About half of patients with schizophrenia make at least one suicide attempt in their lifetime. Between 10 and 20% die from it, especially in the first years.***
How is schizophrenia diagnosed?
The diagnosis of schizophrenia is difficult and often late. It is often posed after a first psychotic or delusional episode. Today, there are three criteria, the combination of which makes it possible to define schizophrenia.
The distortion of reality, characterized by delusional thoughts and hallucinations, emotional damage and finally a disorganization of thought. The exclusion of other pathologies with which schizophrenia shares a certain number of symptoms, such as bipolar disorder or certain neurological pathologies, also represents an important issue in the management of this disorder.
The variety of symptoms and their similarity with other psychiatric pathologies and their fluctuation over time makes the diagnosis difficult with sometimes significant wandering before schizophrenia is declared.
What treatments for schizophrenia?
Treatments exist to help patients, but the plurality of symptoms makes management difficult. Schizophrenia is treated primarily with neuroleptics, drugs that control positive and negative symptoms, but are not effective against “cognitive” deficits.

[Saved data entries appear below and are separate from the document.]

(** * Author attribution of extension manifests

    A shallow embedding of [scripts/postprocess-manifests.ts]: the commit
    line parser ([getKeiyoushiCommits]), the handle extraction
    ([extractGithubFromNoreply]) and the merge, dedup and ordering steps of
    [getAuthors], followed by the properties the design document states
    about them; then the snapshot cache and [processManifest] of the same
    script, and the summary, the duration and [escapeHtml] of
    [scripts/generate-build-report.ts], with properties read off the code.

    Modelling conventions.
    - A JavaScript string is a [string]: a sequence of code units, here
      restricted to code units below 256.  [<] on strings is the
      lexicographic comparison of code units, [String.ltb].
    - A JavaScript [Map] keeps its keys in insertion order and the code
      iterates over it, so it is an association list with unique keys:
      [JsMap.set] overwrites in place or appends.
    - [commits] is a JavaScript number holding an integer; it is a [Z]
      (additions are exact in the safe integer range).
    - The file system and the [git log] subprocess are read from an
      explicit environment [Env]; a throwing call is the outcome
      [Throws].
    - The module variable [historicalCommitsCache] is passed to the
      functions that read it and returned by them with their result. *)

From Stdlib Require Import List String Ascii ZArith NArith Bool Lia.
From Stdlib Require Import Permutation Sorted OrderedTypeEx.
Import ListNotations.

Local Open Scope string_scope.
Local Open Scope list_scope.
Local Open Scope Z_scope.

(** ** Strings *)

Definition codeUnit (c : ascii) : N := N_of_ascii c.

(** [\d] of a regular expression without the unicode flag: [0-9]. *)
Definition isDigit (c : ascii) : bool :=
  ((48 <=? codeUnit c) && (codeUnit c <=? 57))%N.

(** White space and line terminators removed by [String.prototype.trim],
    among the code units below 256: TAB, LF, VT, FF, CR, SP, NBSP. *)
Definition isWhiteSpace (c : ascii) : bool :=
  let n := codeUnit c in
  ((9 <=? n) && (n <=? 13) || (n =? 32) || (n =? 160))%N.

(** [String.prototype.toLowerCase] on one code unit below 256: [A-Z] and
    the capital letters of the Latin-1 supplement (U+00C0 to U+00DE,
    without the multiplication sign U+00D7) move up by 32. *)
Definition lowerCodeUnit (c : ascii) : ascii :=
  let n := codeUnit c in
  if ((65 <=? n) && (n <=? 90)
      || (192 <=? n) && (n <=? 222) && negb (n =? 215))%N
  then ascii_of_N (n + 32) else c.

Fixpoint toLowerCase (s : string) : string :=
  match s with
  | EmptyString => EmptyString
  | String c s' => String (lowerCodeUnit c) (toLowerCase s')
  end.

Definition isEmpty (s : string) : bool :=
  match s with EmptyString => true | String _ _ => false end.

Fixpoint trimStart (s : string) : string :=
  match s with
  | EmptyString => EmptyString
  | String c s' => if isWhiteSpace c then trimStart s' else s
  end.

Fixpoint trimEnd (s : string) : string :=
  match s with
  | EmptyString => EmptyString
  | String c s' =>
      let r := trimEnd s' in
      if isWhiteSpace c && isEmpty r then EmptyString else String c r
  end.

Definition trim (s : string) : string := trimEnd (trimStart s).

(** [s.split(sep)] for a separator of one code unit; the result is never
    the empty array. *)
Fixpoint split (sep : ascii) (s : string) : list string :=
  match s with
  | EmptyString => [EmptyString]
  | String c s' =>
      if Ascii.eqb c sep then EmptyString :: split sep s'
      else match split sep s' with
           | piece :: rest => String c piece :: rest
           | [] => [String c EmptyString]
           end
  end.

(** Truthiness of a value of type [string | undefined] and
    [string | null]: absent and the empty string are falsy. *)
Definition truthy (v : option string) : bool :=
  match v with
  | Some s => negb (isEmpty s)
  | None => false
  end.

(** ** JavaScript [Map] with string keys *)

Module JsMap.
Section Ops.
Context {V : Type}.

Definition t := list (string * V).

Definition empty : t := [].

Fixpoint get (k : string) (m : t) : option V :=
    match m with
    | [] => None
    | (k', v) :: m' => if String.eqb k k' then Some v else get k m'
    end.

  (** A present key keeps its position, a new key goes last. *)
Fixpoint set (k : string) (v : V) (m : t) : t :=
    match m with
    | [] => [(k, v)]
    | (k', v') :: m' =>
        if String.eqb k k' then (k, v) :: m' else (k', v') :: set k v m'
    end.

Definition keys (m : t) : list string := map fst m.
Definition values (m : t) : list V := map snd m.
Definition entries (m : t) : list (string * V) := m.
End Ops.
Arguments t : clear implicits.
End JsMap.

(** ** Types *)

Module ContributorData.
Record t := mk
    { email : string; name : string; commits : Z; firstCommit : string }.
End ContributorData.

Module AuthorOutput.
Record t := mk
    { github : option string; name : string; commits : Z;
      firstCommit : string }.
End AuthorOutput.

(** The value type of [byEmail] in [getKeiyoushiCommits]. *)
Module Tally.
Record t := mk { name : string; commits : Z; firstCommit : string }.
End Tally.

(** ** extractGithubFromNoreply *)

Definition noreplySuffix : string := "@users.noreply.github.com".

Fixpoint skipDigits (s : string) : string :=
  match s with
  | String c s' => if isDigit c then skipDigits s' else s
  | EmptyString => EmptyString
  end.

(** [\d+\+] at the start of [s]: the rest of [s] behind it.  The run of
    digits cannot be shortened, since a ['+'] has to follow it. *)
Definition matchDigitsPlus (s : string) : option string :=
  match s with
  | String c s' =>
      if isDigit c then
        match skipDigits s' with
        | String p rest => if Ascii.eqb p "+" then Some rest else None
        | EmptyString => None
        end
      else None
  | EmptyString => None
  end.

(** The longest prefix without ['@'] and what follows it. *)
Fixpoint spanNotAt (s : string) : string * string :=
  match s with
  | EmptyString => (EmptyString, EmptyString)
  | String c s' =>
      if Ascii.eqb c "@" then (EmptyString, s)
      else let (h, r) := spanNotAt s' in (String c h, r)
  end.

(** [([^@]+)@users\.noreply\.github\.com$] at the start of [s]: the
    group.  A shorter group would have to be followed by ['@']. *)
Definition matchHandle (s : string) : option string :=
  let (h, r) := spanNotAt s in
  if negb (isEmpty h) && String.eqb r noreplySuffix then Some h else None.

(** [/^(?:\d+\+)?([^@]+)@users\.noreply\.github\.com$/]: the optional
    group is tried first and given up when the rest does not match. *)
Definition extractGithubFromNoreply (email : string) : option string :=
  match matchDigitsPlus email with
  | Some rest =>
      match matchHandle rest with
      | Some h => Some h
      | None => matchHandle email
      end
  | None => matchHandle email
  end.

(** ** Calls that may throw *)

Inductive outcome (A : Type) : Type :=
| Returns (a : A)
| Throws.
Arguments Returns {A} a.
Arguments Throws {A}.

Up to a third of patients do not respond to these therapies. Thus, new therapeutic targets are actively sought to improve the treatment of schizophrenia and particularly cognitive deficits. Cognitive-behavioral therapies are very useful for working with the patient on the cognitive deficits and the risks of desocialization of which he may be a victim, in order to stabilize him in his daily life.
A clinical trial in progress at the Paris Brain Institute seeks to treat auditory hallucinations resistant to drug treatment by repeated Transcranial Magnetic Stimulation and, on the other hand, to identify the cerebral mechanisms involved in the effect of this treatment by MRI.
Causes and mechanism
Today many questions remain unanswered regarding the origin and pathophysiology of this disorder. Although important elements concerning the role of genetics and the environment have been provided, the clear mechanisms of the development of the disease have yet to be elucidated.

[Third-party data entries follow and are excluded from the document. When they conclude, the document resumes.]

(** * check-cnames: dangling CNAME scanner (src/main.go)

    A shallow embedding of the per-domain pipeline of [main.go] and the
    properties of its specification.

    Conventions of the model.
    - A Go [string] is a [string] of bytes; where Go reads it as text, the
      model decodes UTF-8 as package [utf8] does.  The classifier, whose
      input is a name unpacked by the dns package (printable ASCII, other
      bytes escaped), lowercases by [strings.ToLower], the ASCII path of the
      Go function; the dispatcher, whose input is any line of standard
      input, by [strings.ToLowerUTF8], the whole function.  The case tables
      of package [unicode] above ASCII are not part of this repository and
      are a parameter.
    - Go's [int] and [time.Duration] are 64-bit signed integers: values of
      [Z] with the wrap-around of every arithmetic operation written out.
    - The network (DNS exchanges, host lookups), the random source and the
      iteration order of Go maps are oracles of an environment; a function
      that talks to them runs in the monad [M], which threads a clock that
      numbers the oracle calls and collects the events the code produces.
    - A loop that may not terminate takes fuel; running out of fuel is the
      divergence of the monad. *)

From Stdlib Require Import ZArith List String Ascii Bool Lia Permutation Arith.
Import ListNotations.
Local Open Scope string_scope.
Local Open Scope Z_scope.

(** ** Bytes and runes *)

(** The value of a byte, and the byte of a value (its low eight bits). *)
Definition byte (c : ascii) : Z := Z.of_N (N_of_ascii c).
Definition char (b : Z) : ascii := ascii_of_N (Z.to_N (b mod 256)).

(** [s[i]], for [i] within the string. *)
Definition byteAt (s : string) (i : nat) : Z :=
  match String.get i s with
  | Some c => byte c
  | None => 0
  end.

(** [s[n:]] *)
Fixpoint drop (n : nat) (s : string) : string :=
  match n, s with
  | O, _ => s
  | S _, EmptyString => EmptyString
  | S n', String _ s' => drop n' s'
  end.

(** Package [unicode/utf8]. *)
Module utf8.

Definition RuneError : Z := 65533.
Definition RuneSelf : Z := 128.
Definition MaxRune : Z := 1114111.

(** [utf8.RuneStart]: not a continuation byte. *)
Definition RuneStart (b : Z) : bool := negb (Z.land b 192 =? 128).

(** [utf8.DecodeRuneInString]: the first rune of [s] and its width in bytes;
    [(RuneError, 0)] for the empty string, [(RuneError, 1)] for an encoding
    that is invalid or cut short.  The width by the first byte, and the
    range accepted for the second, are those of the package's tables. *)
Definition DecodeRuneInString (s : string) : Z * nat :=
  match s with
  | EmptyString => (RuneError, O)
  | String c0 rest =>
      let p0 := byte c0 in
      if p0 <? 128 then (p0, 1%nat)
      else if (p0 <? 194) || (244 <? p0) then (RuneError, 1%nat)
      else
        let sz := if p0 <? 224 then 2%nat else if p0 <? 240 then 3%nat else 4%nat in
        let lo := if p0 =? 224 then 160 else if p0 =? 240 then 144 else 128 in
        let hi := if p0 =? 237 then 159 else if p0 =? 244 then 143 else 191 in
        if (String.length s <? sz)%nat then (RuneError, 1%nat)
        else
          match rest with
          | EmptyString => (RuneError, 1%nat)
          | String c1 rest1 =>
              let b1 := byte c1 in
              if (b1 <? lo) || (hi <? b1) then (RuneError, 1%nat)
              else if (sz <=? 2)%nat
              then (Z.lor (Z.shiftl (Z.land p0 31) 6) (Z.land b1 63), 2%nat)
              else
                match rest1 with
                | EmptyString => (RuneError, 1%nat)
                | String c2 rest2 =>
                    let b2 := byte c2 in
                    if (b2 <? 128) || (191 <? b2) then (RuneError, 1%nat)
                    else if (sz <=? 3)%nat
                    then (Z.lor (Z.shiftl (Z.land p0 15) 12)
                            (Z.lor (Z.shiftl (Z.land b1 63) 6) (Z.land b2 63)),
                          3%nat)
                    else
                      match rest2 with
                      | EmptyString => (RuneError, 1%nat)
                      | String c3 _ =>
                          let b3 := byte c3 in
                          if (b3 <? 128) || (191 <? b3) then (RuneError, 1%nat)
                          else (Z.lor (Z.shiftl (Z.land p0 7) 18)
                                  (Z.lor (Z.shiftl (Z.land b1 63) 12)
                                     (Z.lor (Z.shiftl (Z.land b2 63) 6)
                                            (Z.land b3 63))),
                                4%nat)
                      end
                end
          end
  end.

(** Where [utf8.DecodeLastRuneInString] starts to decode: at the nearest
    start byte among the three bytes before the last, else four bytes
    before the last, else at the beginning. *)
Definition lastStart (s : string) : nat :=
  let e := String.length s in
  if (2 <=? e)%nat && RuneStart (byteAt s (e - 2)) then (e - 2)%nat
  else if (3 <=? e)%nat && RuneStart (byteAt s (e - 3)) then (e - 3)%nat
  else if (4 <=? e)%nat && RuneStart (byteAt s (e - 4)) then (e - 4)%nat
  else if (5 <=? e)%nat then (e - 5)%nat
  else O.

(** [utf8.DecodeLastRuneInString]: the last rune of [s] and its width. *)
Definition DecodeLastRuneInString (s : string) : Z * nat :=
  let e := String.length s in
  match e with
  | O => (RuneError, O)
  | S _ =>
      let r := byteAt s (e - 1) in
      if r <? RuneSelf then (r, 1%nat)
      else
        let start := lastStart s in
        let '(r', size) := DecodeRuneInString (substring start (e - start) s) in
        if (start + size =? e)%nat then (r', size) else (RuneError, 1%nat)
  end.

(** The bytes [utf8.AppendRune] appends for [r]: a value that is no scalar
    of Unicode (negative, above [MaxRune], a surrogate) is written as
    [RuneError]. *)
Definition EncodeRune (r : Z) : string :=
  if (0 <=? r) && (r <=? 127) then String (char r) EmptyString
  else if (0 <=? r) && (r <=? 2047) then
    String (char (Z.lor 192 (Z.shiftr r 6)))
      (String (char (Z.lor 128 (Z.land r 63))) EmptyString)
  else
    let r := if (r <? 0) || (MaxRune <? r) || ((55296 <=? r) && (r <=? 57343))
             then RuneError else r in
    if r <=? 65535 then
      String (char (Z.lor 224 (Z.shiftr r 12)))
        (String (char (Z.lor 128 (Z.land (Z.shiftr r 6) 63)))
           (String (char (Z.lor 128 (Z.land r 63))) EmptyString))
    else
      String (char (Z.lor 240 (Z.shiftr r 18)))
        (String (char (Z.lor 128 (Z.land (Z.shiftr r 12) 63)))
           (String (char (Z.lor 128 (Z.land (Z.shiftr r 6) 63)))
              (String (char (Z.lor 128 (Z.land r 63))) EmptyString))).

End utf8.

(** The conversion [string(runes)] of a slice of runes. *)
Fixpoint stringOfRunes (runes : list Z) : string :=
  match runes with
  | [] => EmptyString
  | r :: rest => utf8.EncodeRune r ++ stringOfRunes rest
  end.

(** Package [unicode]. *)
Module unicode.

Definition MaxASCII : Z := 127.
Definition MaxLatin1 : Z := 255.

(** [unicode.IsSpace]: the white space of Unicode's property White_Space. *)
Definition IsSpace (r : Z) : bool :=
  if (0 <=? r) && (r <=? MaxLatin1) then
    ((9 <=? r) && (r <=? 13)) || (r =? 32) || (r =? 133) || (r =? 160)
  else
    (r =? 5760) || ((8192 <=? r) && (r <=? 8202)) || (r =? 8232) || (r =? 8233)
    || (r =? 8239) || (r =? 8287) || (r =? 12288).

(** [unicode.ToLower]: on ASCII the letters [A]-[Z] move to [a]-[z]; above,
    the case tables of the package decide, here [caseTable]. *)
Definition ToLower (caseTable : Z -> Z) (r : Z) : Z :=
  if r <=? MaxASCII then
    if (65 <=? r) && (r <=? 90) then r + 32 else r
  else caseTable r.

End unicode.

(** ** Package [strings] *)

Module strings.

Definition isUpper (c : ascii) : bool :=
  ((65 <=? nat_of_ascii c) && (nat_of_ascii c <=? 90))%nat.

Definition lowerByte (c : ascii) : ascii :=
  if isUpper c then ascii_of_nat (nat_of_ascii c + 32) else c.

(** [strings.ToLower] on a string without bytes above 0x7f: the loop over
    the bytes that the function runs on such a string. *)
Fixpoint ToLower (s : string) : string :=
  match s with
  | EmptyString => EmptyString
  | String c s' => String (lowerByte c) (ToLower s')
  end.

(** [strings.HasPrefix] *)
Fixpoint HasPrefix (s p : string) {struct p} : bool :=
  match p, s with
  | EmptyString, _ => true
  | String _ _, EmptyString => false
  | String b p', String a s' => Ascii.eqb a b && HasPrefix s' p'
  end.

(** [strings.Contains]: [substr] occurs in [s] at some offset. *)
Fixpoint Contains (s substr : string) : bool :=
  HasPrefix s substr ||
  match s with
  | EmptyString => false
  | String _ s' => Contains s' substr
  end.

(** [strings.HasSuffix] *)
Definition HasSuffix (s suffix : string) : bool :=
  (String.length suffix <=? String.length s)%nat &&
  String.eqb (substring (String.length s - String.length suffix)
                        (String.length suffix) s) suffix.

(** [strings.TrimSuffix]: [s] without the given trailing suffix, once. *)
Definition TrimSuffix (s suffix : string) : string :=
  if HasSuffix s suffix
  then substring 0 (String.length s - String.length suffix) s
  else s.

(** Are all the bytes of [s] below [utf8.RuneSelf]? *)
Fixpoint isASCII (s : string) : bool :=
  match s with
  | EmptyString => true
  | String c s' => (byte c <? utf8.RuneSelf) && isASCII s'
  end.

(** [strings.TrimLeftFunc]: [s] from its first rune that does not satisfy
    [f], the empty string when there is none.  One turn of the loop over the
    runes per unit of fuel; the bytes of [s] are fuel enough. *)
Fixpoint trimLeftLoop (fuel : nat) (f : Z -> bool) (s : string) : string :=
  match fuel with
  | O => EmptyString
  | S fuel' =>
      match s with
      | EmptyString => EmptyString
      | String _ _ =>
          let '(r, width) := utf8.DecodeRuneInString s in
          if f r then trimLeftLoop fuel' f (drop width s) else s
      end
  end.

Definition TrimLeftFunc (s : string) (f : Z -> bool) : string :=
  trimLeftLoop (String.length s) f s.

(** [lastIndexFunc]: the index where the last rune of [s[0:i]] whose [f]
    is [truth] starts, walking back from [i]; [None] is Go's [-1]. *)
Fixpoint lastIndexLoop (fuel : nat) (f : Z -> bool) (truth : bool)
    (s : string) (i : nat) : option nat :=
  match fuel with
  | O => None
  | S fuel' =>
      match i with
      | O => None
      | S _ =>
          let '(r, size) := utf8.DecodeLastRuneInString (substring 0 i s) in
          let i' := (i - size)%nat in
          if Bool.eqb (f r) truth then Some i'
          else lastIndexLoop fuel' f truth s i'
      end
  end.

Definition lastIndexFunc (s : string) (f : Z -> bool) (truth : bool) : option nat :=
  lastIndexLoop (String.length s) f truth s (String.length s).

(** [strings.TrimRightFunc]: [s] up to the end of its last rune that does
    not satisfy [f]. *)
Definition TrimRightFunc (s : string) (f : Z -> bool) : string :=
  match lastIndexFunc s f false with
  | None => EmptyString
  | Some i =>
      if utf8.RuneSelf <=? byteAt s i
      then let '(_, wid) := utf8.DecodeRuneInString (drop i s) in
           substring 0 (i + wid) s
      else substring 0 (i + 1) s
  end.

(** [strings.TrimFunc] *)
Definition TrimFunc (s : string) (f : Z -> bool) : string :=
  TrimRightFunc (TrimLeftFunc s f) f.

(** [strings.TrimSpace]: [s] without its leading and trailing white space,
    as Unicode defines it.  (The Go function walks over ASCII bytes itself
    and hands over to [TrimFunc] at the first byte that is not ASCII; that
    is [TrimFunc] on the whole string.) *)
Definition TrimSpace (s : string) : string := TrimFunc s unicode.IsSpace.

(** [strings.Map]: every rune of [s], an invalid byte being [RuneError],
    replaced by its image under [mapping]; a negative image is dropped. *)
Fixpoint mapLoop (fuel : nat) (mapping : Z -> Z) (s : string) : string :=
  match fuel with
  | O => EmptyString
  | S fuel' =>
      match s with
      | EmptyString => EmptyString
      | String _ _ =>
          let '(c, width) := utf8.DecodeRuneInString s in
          let r := mapping c in
          (if r <? 0 then EmptyString else utf8.EncodeRune r)
          ++ mapLoop fuel' mapping (drop width s)
      end
  end.

Definition Map (mapping : Z -> Z) (s : string) : string :=
  mapLoop (String.length s) mapping s.

(** [strings.ToLower] in full: the loop over the bytes for a string without
    bytes above 0x7f, [Map] with [unicode.ToLower] for any other. *)
Definition ToLowerUTF8 (caseTable : Z -> Z) (s : string) : string :=
  if isASCII s then ToLower s else Map (unicode.ToLower caseTable) s.

End strings.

Genetic risk factors, increasing the susceptibility of developing the disease have been identified as well as point mutations with probable effects on brain plasticity, the dynamics of brain connections and their adaptation to learning and life experiences.
Can this disease be cured?
Schizophrenia is a disease like diabetes, a long-term chronic disease. This disease requires long-term treatment for most patients. We can then go into remission, so we are not talking about healing. We speak of healing when we no longer need treatment.

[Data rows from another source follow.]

Lemma scan_string_shorter (n : nat) :
  forall s k r, (String.length s <= n)%nat ->
    scan_string s = Scanned k r ->
    (String.length r < String.length s)%nat.
Proof.
  induction n as [|n IH]; intros [|c s] k r Hn; cbn [scan_string];
    try discriminate; cbn [String.length] in Hn; try lia.
  destruct (nat_of_ascii c =? 34)%nat.
  { intros [= <- <-]. cbn. lia. }
  destruct (nat_of_ascii c =? 92)%nat.
  - destruct s as [|e s1]; [discriminate|].
    destruct (simple_escape e).
    + intros H. apply scan_map_scanned in H as (k' & H & _).
      apply IH in H; cbn [String.length] in *; lia.
    + destruct (nat_of_ascii e =? 117)%nat; [|discriminate].
      destruct s1 as [|h1 [|h2 [|h3 [|h4 s2]]]]; try discriminate.
      destruct (hex4 h1 h2 h3 h4) as [m|]; [|discriminate].
      destruct (m <? 256)%nat; [|discriminate].
      intros H. apply scan_map_scanned in H as (k' & H & _).
      apply IH in H; cbn [String.length] in *; lia.
  - destruct (nat_of_ascii c <? 32)%nat; [discriminate|].
    intros H. apply scan_map_scanned in H as (k' & H & _).
    apply IH in H; cbn [String.length] in *; lia.
Qed.

Lemma scan_string_never_cutoff (n : nat) :
  forall s, (String.length s <= n)%nat -> scan_string s <> Cutoff.
Proof.
  induction n as [|n IH]; intros [|c s] Hn; cbn [scan_string];
    try discriminate; cbn [String.length] in Hn; try lia.
  destruct (nat_of_ascii c =? 34)%nat; [discriminate|].
  destruct (nat_of_ascii c =? 92)%nat.
  - destruct s as [|e s1]; [discriminate|].
    destruct (simple_escape e).
    + intros H. apply scan_map_cutoff in H. revert H. apply IH.
      cbn [String.length] in *; lia.
    + destruct (nat_of_ascii e =? 117)%nat; [|discriminate].
      destruct s1 as [|h1 [|h2 [|h3 [|h4 s2]]]]; try discriminate.
      destruct (hex4 h1 h2 h3 h4) as [m|]; [|discriminate].
      destruct (m <? 256)%nat; [|discriminate].
      intros H. apply scan_map_cutoff in H. revert H. apply IH.
      cbn [String.length] in *; lia.
  - destruct (nat_of_ascii c <? 32)%nat; [discriminate|].
    intros H. apply scan_map_cutoff in H. revert H. apply IH. lia.
Qed.

Lemma scan_digits_length (s : string) :
  (String.length (snd (scan_digits s)) <= String.length s)%nat
  /\ (fst (scan_digits s) <> Nil ->
      (String.length (snd (scan_digits s)) < String.length s)%nat).
Proof.
  induction s as [|c s [IH1 IH2]]; cbn [scan_digits]; [cbn; split; [lia|congruence]|].
  destruct (digit_of c) as [k|]; [|cbn; split; [lia|congruence]].
  destruct (scan_digits s) as [d r]. cbn [fst snd String.length] in *.
  split; lia.
Qed.

Lemma scan_nat_shorter (s : string) (n : Z) (r : string) :
  scan_nat s = Scanned n r -> (String.length r < String.length s)%nat.
Proof.
  unfold scan_nat. pose proof (scan_digits_length s) as [_ H].
  destruct (scan_digits s) as [d r']. cbn [fst snd] in H.
  destruct d as [|[]| | | | | | | | |]; try discriminate;
    destruct (float_tail r'); try discriminate;
    intros [= _ <-]; apply H; discriminate.
Qed.

Lemma scan_nat_never_cutoff (s : string) : scan_nat s <> Cutoff.
Proof.
  unfold scan_nat. destruct (scan_digits s) as [d r'].
  destruct d as [|[]| | | | | | | | |]; try discriminate;
    destruct (float_tail r'); discriminate.
Qed.

Lemma scan_number_shorter (s : string) (n : Z) (r : string) :
  scan_number s = Scanned n r -> (String.length r < String.length s)%nat.
Proof.
  unfold scan_number. destruct s as [|c s]; [apply scan_nat_shorter|].
  destruct (Ascii.eqb_spec c "-") as [->|Hne].
  - intros H. apply scan_map_scanned in H as (m & H & _).
    apply scan_nat_shorter in H. cbn. lia.
  - intros H.
    assert (H' : scan_nat (String c s) = Scanned n r).
    { revert H. destruct c as [[] [] [] [] [] [] [] []]; try (intros H; exact H).
      contradiction Hne. reflexivity. }
    now apply scan_nat_shorter in H'.
Qed.

Lemma scan_number_never_cutoff (s : string) : scan_number s <> Cutoff.
Proof.
  unfold scan_number. destruct s as [|c s]; [apply scan_nat_never_cutoff|].
  destruct c as [[] [] [] [] [] [] [] []];
    try apply scan_nat_never_cutoff.
  intros H. apply scan_map_cutoff in H. revert H. apply scan_nat_never_cutoff.
Qed.

Lemma strip_prefix_length (p s r : string) :
  strip_prefix p s = Some r ->
  (String.length r + String.length p = String.length s)%nat.
Proof.
  revert s; induction p as [|a p IH]; intros [|b s]; cbn;
    try discriminate; try (intros [= <-]; cbn; lia).
  destruct (Ascii.eqb a b); [|discriminate]. intros H. apply IH in H. lia.
Qed.

Lemma scan_literal_shorter (p : string) (v w : value) (s r : string) :
  p <> EmptyString -> scan_literal p v s = Scanned w r ->
  (String.length r < String.length s)%nat.
Proof.
  unfold scan_literal. intros Hp.
  destruct (strip_prefix p s) as [r'|] eqn:E; [|discriminate].
  intros [= _ <-]. apply strip_prefix_length in E.
  destruct p; [contradiction | cbn in E; lia].
Qed.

The most important thing is to create a connection with the patient, a therapeutic alliance, so that he adheres to the treatment and learns to understand his disease and its symptoms. Then, there can be a pharmacological approach, with neuroleptics and antipsychotics which make it possible to rebalance the concentrations of neurotransmitters – including dopamine – and thus reduce the symptoms of the disease.
Unfortunately, these pharmacological treatments are not very effective for the so-called “negative” symptoms. The most effective is the stimulation of positive emotions and motivation through psychotherapeutic treatments.
These treatments are more effective if implemented quickly. It is fundamental to intervene from the first psychotic episodes to improve the prognosis. This delay is partly due to a lack of knowledge of the symptoms, both on the side of the patients and in the general population, to a medical organization that is not very effective in identifying them, and to the stigmatization from which these patients suffer.
Are schizophrenics dangerous people?
A widespread misconception is that people with schizophrenia can be dangerous to others during their psychotic episodes. The vast majority of them are only dangerous for themselves. But about half of patients make at least one suicide attempt.